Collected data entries
______
(** * libtmc task-isolation manager: shallow embedding of [isol.c]

    The development follows the layout of the C sources:
    - the 7-in-8 block codec ([write_encode_bytes], [read_decode_bytes] and
      their header variants);
    - the shared-memory request ring ([memipc_add_req], [memipc_get_req]);
    - the text scanners and the timer-list parser ([process_all_timers]);
    - the thread sweeper ([process_all_threads]);
    - the manager's launch pass ([memipc_isolation_process_ready_launch]);
    - the control-socket line handler ([client_text_handler]).

    C integers are modelled as [Z] with the narrowing conversions written
    out ([u8], [u32], [u64]); pointers into the ring area and into the
    caller's buffers are byte offsets from the start of the object. *)

From stdpp Require Import base numbers list strings pretty gmap.
From Stdlib Require Import ZArith Lia.

Local Open Scope Z_scope.

(** ** Machine integers *)

Definition u8 (x : Z) : Z := x mod 256.
Definition u32 (x : Z) : Z := x mod 2 ^ 32.
Definition u64 (x : Z) : Z := x mod 2 ^ 64.

(** [SEVEN], [EIGHT], [AREA_SIZE] and [sizeof(struct memipc_req_header)]
    (the header is packed: one [char] and one [uint32_t]). *)
Definition SEVEN : Z := 7.
Definition EIGHT : Z := 8.
Definition AREA_SIZE : Z := 4096.
Definition HDR : Z := 5.

(** ** Byte arrays

    An [unsigned char] array is a [list Z]; [peek] is a load and [poke] a
    store.  A load or a store outside the array is undefined in C; here the
    load gives 0 and the store leaves the array as it is, and the theorems
    state the bounds under which neither happens. *)

Definition peek (m : list Z) (p : Z) : Z := default 0 (m !! Z.to_nat p).
Definition poke (m : list Z) (p v : Z) : list Z := <[Z.to_nat p := v]> m.

(** The shared area of a ring, together with a journal of the block stores
    made by the producer (most recent first).  The journal is not part of
    the C state; it records the order of the stores so that statements
    about that order can be made. *)
Inductive store_event : Type :=
  | StoreHeader (off : Z)
  | StoreData (off : Z).

Record shmem : Type := Shmem {
  cells : list Z;
  journal : list store_event
}.

Global Instance store_event_eq_dec : EqDecision store_event.
Proof. solve_decision. Defined.

Global Instance shmem_eq_dec : EqDecision shmem.
Proof. solve_decision. Defined.

(** ** The 7-in-8 codec *)

(** [1 & (dst[0] | ... | dst[7])]: nonzero when some presence bit is set. *)
Definition presence_any (m : list Z) (p : Z) : Z :=
  Z.land 1
    (Z.lor (Z.lor (Z.lor (Z.lor (Z.lor (Z.lor (Z.lor
      (peek m p) (peek m (p + 1))) (peek m (p + 2))) (peek m (p + 3)))
      (peek m (p + 4))) (peek m (p + 5))) (peek m (p + 6))) (peek m (p + 7))).

(** [1 & src0 & ... & src7]: 1 when every presence bit is set. *)
Definition presence_all (m : list Z) (p : Z) : Z :=
  Z.land (Z.land (Z.land (Z.land (Z.land (Z.land (Z.land (Z.land 1
      (peek m p)) (peek m (p + 1))) (peek m (p + 2))) (peek m (p + 3)))
      (peek m (p + 4))) (peek m (p + 5))) (peek m (p + 6))) (peek m (p + 7)).

(** The "Encode" paragraph shared by both writers; every right-hand side is
    computed in [int] and narrowed to [unsigned char] by the assignment. *)
Definition encode7 (s0 s1 s2 s3 s4 s5 s6 : Z) : list Z :=
  [ u8 (Z.lor (Z.shiftl s0 1) 1);
    u8 (Z.lor (Z.lor (Z.shiftr (Z.land s0 0x80) 6) (Z.shiftl s1 2)) 1);
    u8 (Z.lor (Z.lor (Z.shiftr (Z.land s1 0xc0) 5) (Z.shiftl s2 3)) 1);
    u8 (Z.lor (Z.lor (Z.shiftr (Z.land s2 0xe0) 4) (Z.shiftl s3 4)) 1);
    u8 (Z.lor (Z.lor (Z.shiftr (Z.land s3 0xf0) 3) (Z.shiftl s4 5)) 1);
    u8 (Z.lor (Z.lor (Z.shiftr (Z.land s4 0xf8) 2) (Z.shiftl s5 6)) 1);
    u8 (Z.lor (Z.lor (Z.shiftr (Z.land s5 0xfc) 1) (Z.shiftl s6 7)) 1);
    u8 (Z.lor s6 1) ].

(** The "Write" paragraph: [dst[0] = dst0; ... dst[7] = dst7;]. *)
Fixpoint store_bytes (m : list Z) (p : Z) (bs : list Z) : list Z :=
  match bs with
  | [] => m
  | b :: bs' => store_bytes (poke m p b) (p + 1) bs'
  end.

(** Value of the local [srcK] after the two fall-through switches of
    [write_encode_bytes]: [src[K]] when [K < size <= 7], 0 when
    [size <= K].  For [size > 7] no case matches and the C local is left
    uninitialised (0 here); [memipc_add_req] clamps the size to [SEVEN]. *)
Definition src_local (src : list Z) (soff size k : Z) : Z :=
  if (k <? size) && (size <=? 7) then peek src (soff + k) else 0.

Definition write_encode_bytes (m : shmem) (dst : Z) (src : list Z)
    (soff size : Z) : Z * shmem :=
  if negb (presence_any (cells m) dst =? 0) then (-1, m)
  else
    let s k := src_local src soff size k in
    (0, Shmem (store_bytes (cells m) dst
                 (encode7 (s 0) (s 1) (s 2) (s 3) (s 4) (s 5) (s 6)))
              (StoreData dst :: journal m)).

(** [char] is the signed 8-bit type of the x86-64 and most other GCC
    targets (on targets where [char] is unsigned the two agree on the
    request types, which are all below 128). *)
Definition to_char (x : Z) : Z :=
  let b := x mod 256 in if b <? 128 then b else b - 256.

(** Locals [src5], [src6] of [write_encode_bytes_with_header]: payload
    bytes when [size] is 1 or 2, zero when it says so, uninitialised (0
    here) for any other size. *)
Definition hdr_local5 (src : list Z) (size : Z) : Z :=
  if (size =? 1) || (size =? 2) then peek src 0 else 0.
Definition hdr_local6 (src : list Z) (size : Z) : Z :=
  if size =? 2 then peek src 1 else 0.

Definition write_encode_bytes_with_header (m : shmem) (dst : Z)
    (src : list Z) (size : Z) (t : Z) (msize : Z) : Z * shmem :=
  if negb (presence_any (cells m) dst =? 0) then (-1, m)
  else
    let src4 := u8 (Z.land (Z.shiftr msize 24) 0xff) in
    let src3 := u8 (Z.land (Z.shiftr msize 16) 0xff) in
    let src2 := u8 (Z.land (Z.shiftr msize 8) 0xff) in
    let src1 := u8 (Z.land msize 0xff) in
    let src0 := u8 (to_char t) in
    (0, Shmem (store_bytes (cells m) dst
                 (encode7 src0 src1 src2 src3 src4
                    (hdr_local5 src size) (hdr_local6 src size)))
              (StoreHeader dst :: journal m)).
______
▸ Exercise
Nothing is to be left out: set down all the records again exactly.

▸ Answer space
(** * libtmc task-isolation manager: shallow embedding of [isol.c]

    The development follows the layout of the C sources:
    - the 7-in-8 block codec ([write_encode_bytes], [read_decode_bytes] and
      their header variants);
    - the shared-memory request ring ([memipc_add_req], [memipc_get_req]);
    - the text scanners and the timer-list parser ([process_all_timers]);
    - the thread sweeper ([process_all_threads]);
    - the manager's launch pass ([memipc_isolation_process_ready_launch]);
    - the control-socket line handler ([client_text_handler]).

    C integers are modelled as [Z] with the narrowing conversions written
    out ([u8], [u32], [u64]); pointers into the ring area and into the
    caller's buffers are byte offsets from the start of the object. *)

From stdpp Require Import base numbers list strings pretty gmap.
From Stdlib Require Import ZArith Lia.

Local Open Scope Z_scope.

(** ** Machine integers *)

Definition u8 (x : Z) : Z := x mod 256.
Definition u32 (x : Z) : Z := x mod 2 ^ 32.
Definition u64 (x : Z) : Z := x mod 2 ^ 64.

(** [SEVEN], [EIGHT], [AREA_SIZE] and [sizeof(struct memipc_req_header)]
    (the header is packed: one [char] and one [uint32_t]). *)
Definition SEVEN : Z := 7.
Definition EIGHT : Z := 8.
Definition AREA_SIZE : Z := 4096.
Definition HDR : Z := 5.

(** ** Byte arrays

    An [unsigned char] array is a [list Z]; [peek] is a load and [poke] a
    store.  A load or a store outside the array is undefined in C; here the
    load gives 0 and the store leaves the array as it is, and the theorems
    state the bounds under which neither happens. *)

Definition peek (m : list Z) (p : Z) : Z := default 0 (m !! Z.to_nat p).
Definition poke (m : list Z) (p v : Z) : list Z := <[Z.to_nat p := v]> m.

(** The shared area of a ring, together with a journal of the block stores
    made by the producer (most recent first).  The journal is not part of
    the C state; it records the order of the stores so that statements
    about that order can be made. *)
Inductive store_event : Type :=
  | StoreHeader (off : Z)
  | StoreData (off : Z).

Record shmem : Type := Shmem {
  cells : list Z;
  journal : list store_event
}.

Global Instance store_event_eq_dec : EqDecision store_event.
Proof. solve_decision. Defined.

Global Instance shmem_eq_dec : EqDecision shmem.
Proof. solve_decision. Defined.

(** ** The 7-in-8 codec *)

(** [1 & (dst[0] | ... | dst[7])]: nonzero when some presence bit is set. *)
Definition presence_any (m : list Z) (p : Z) : Z :=
  Z.land 1
    (Z.lor (Z.lor (Z.lor (Z.lor (Z.lor (Z.lor (Z.lor
      (peek m p) (peek m (p + 1))) (peek m (p + 2))) (peek m (p + 3)))
      (peek m (p + 4))) (peek m (p + 5))) (peek m (p + 6))) (peek m (p + 7))).

(** [1 & src0 & ... & src7]: 1 when every presence bit is set. *)
Definition presence_all (m : list Z) (p : Z) : Z :=
  Z.land (Z.land (Z.land (Z.land (Z.land (Z.land (Z.land (Z.land 1
      (peek m p)) (peek m (p + 1))) (peek m (p + 2))) (peek m (p + 3)))
      (peek m (p + 4))) (peek m (p + 5))) (peek m (p + 6))) (peek m (p + 7)).

(** The "Encode" paragraph shared by both writers; every right-hand side is
    computed in [int] and narrowed to [unsigned char] by the assignment. *)
Definition encode7 (s0 s1 s2 s3 s4 s5 s6 : Z) : list Z :=
  [ u8 (Z.lor (Z.shiftl s0 1) 1);
    u8 (Z.lor (Z.lor (Z.shiftr (Z.land s0 0x80) 6) (Z.shiftl s1 2)) 1);
    u8 (Z.lor (Z.lor (Z.shiftr (Z.land s1 0xc0) 5) (Z.shiftl s2 3)) 1);
    u8 (Z.lor (Z.lor (Z.shiftr (Z.land s2 0xe0) 4) (Z.shiftl s3 4)) 1);
    u8 (Z.lor (Z.lor (Z.shiftr (Z.land s3 0xf0) 3) (Z.shiftl s4 5)) 1);
    u8 (Z.lor (Z.lor (Z.shiftr (Z.land s4 0xf8) 2) (Z.shiftl s5 6)) 1);
    u8 (Z.lor (Z.lor (Z.shiftr (Z.land s5 0xfc) 1) (Z.shiftl s6 7)) 1);
    u8 (Z.lor s6 1) ].

(** The "Write" paragraph: [dst[0] = dst0; ... dst[7] = dst7;]. *)
Fixpoint store_bytes (m : list Z) (p : Z) (bs : list Z) : list Z :=
  match bs with
  | [] => m
  | b :: bs' => store_bytes (poke m p b) (p + 1) bs'
  end.

(** Value of the local [srcK] after the two fall-through switches of
    [write_encode_bytes]: [src[K]] when [K < size <= 7], 0 when
    [size <= K].  For [size > 7] no case matches and the C local is left
    uninitialised (0 here); [memipc_add_req] clamps the size to [SEVEN]. *)
Definition src_local (src : list Z) (soff size k : Z) : Z :=
  if (k <? size) && (size <=? 7) then peek src (soff + k) else 0.

Definition write_encode_bytes (m : shmem) (dst : Z) (src : list Z)
    (soff size : Z) : Z * shmem :=
  if negb (presence_any (cells m) dst =? 0) then (-1, m)
  else
    let s k := src_local src soff size k in
    (0, Shmem (store_bytes (cells m) dst
                 (encode7 (s 0) (s 1) (s 2) (s 3) (s 4) (s 5) (s 6)))
              (StoreData dst :: journal m)).

(** [char] is the signed 8-bit type of the x86-64 and most other GCC
    targets (on targets where [char] is unsigned the two agree on the
    request types, which are all below 128). *)
Definition to_char (x : Z) : Z :=
  let b := x mod 256 in if b <? 128 then b else b - 256.

(** Locals [src5], [src6] of [write_encode_bytes_with_header]: payload
    bytes when [size] is 1 or 2, zero when it says so, uninitialised (0
    here) for any other size. *)
Definition hdr_local5 (src : list Z) (size : Z) : Z :=
  if (size =? 1) || (size =? 2) then peek src 0 else 0.
Definition hdr_local6 (src : list Z) (size : Z) : Z :=
  if size =? 2 then peek src 1 else 0.

Definition write_encode_bytes_with_header (m : shmem) (dst : Z)
    (src : list Z) (size : Z) (t : Z) (msize : Z) : Z * shmem :=
  if negb (presence_any (cells m) dst =? 0) then (-1, m)
  else
    let src4 := u8 (Z.land (Z.shiftr msize 24) 0xff) in
    let src3 := u8 (Z.land (Z.shiftr msize 16) 0xff) in
    let src2 := u8 (Z.land (Z.shiftr msize 8) 0xff) in
    let src1 := u8 (Z.land msize 0xff) in
    let src0 := u8 (to_char t) in
    (0, Shmem (store_bytes (cells m) dst
                 (encode7 src0 src1 src2 src3 src4
                    (hdr_local5 src size) (hdr_local6 src size)))
              (StoreHeader dst :: journal m)).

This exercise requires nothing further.